*Work order*. Nothing below is to be printed except the lines between the line holding "mk (ver h) (hlen" and the line holding "#[global] Instance set_ttl", inclusive, each exactly as it appears.

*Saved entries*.

(* ===== verification/ipv4.v ===== *)
(** * tcp_helpers/ipv4_header, tcp_helpers/ipv4_datagram: IPv4 datagrams *)

From S2P Require Import prelude buffer parser wire_format checksum.

Module IPv4Header.
Definition LENGTH : Z := 20.
Definition DEFAULT_TTL : Z := 128.
Definition PROTO_TCP : Z := 6.
Definition PROTO_ICMP : Z := 1.

Record t : Type := mk {
  ver : Z;
  hlen : Z;
  tos : Z;
  len : Z;
  id : Z;
  df : bool;
  mf : bool;
  offset : Z;
  ttl : Z;
  proto : Z;
  cksum : Z;
  src : Z;
  dst : Z
}.

Definition eta (h : t) : t :=
  mk (ver h) (hlen h) (tos h) (len h) (id h) (df h) (mf h) (offset h) (ttl h) (proto h) (cksum h) (src h) (dst h).
#[global] Instance set_len : Setter len := ltac:(derive_setter eta len).
#[global] Instance set_ttl : Setter ttl := ltac:(derive_setter eta ttl).
#[global] Instance set_proto : Setter proto := ltac:(derive_setter eta proto).
#[global] Instance set_cksum : Setter cksum := ltac:(derive_setter eta cksum).
#[global] Instance set_src : Setter src := ltac:(derive_setter eta src).
#[global] Instance set_dst : Setter dst := ltac:(derive_setter eta dst).

(** [IPv4Header{}]: the default member initialisers. *)
Definition default : t := mk 4 (LENGTH / 4) 0 0 0 true false 0 DEFAULT_TTL PROTO_TCP 0 0 0.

*Answer below*.
  mk (ver h) (hlen h) (tos h) (len h) (id h) (df h) (mf h) (offset h) (ttl h) (proto h) (cksum h) (src h) (dst h).
#[global] Instance set_len : Setter len := ltac:(derive_setter eta len).
#[global] Instance set_ttl : Setter ttl := ltac:(derive_setter eta ttl).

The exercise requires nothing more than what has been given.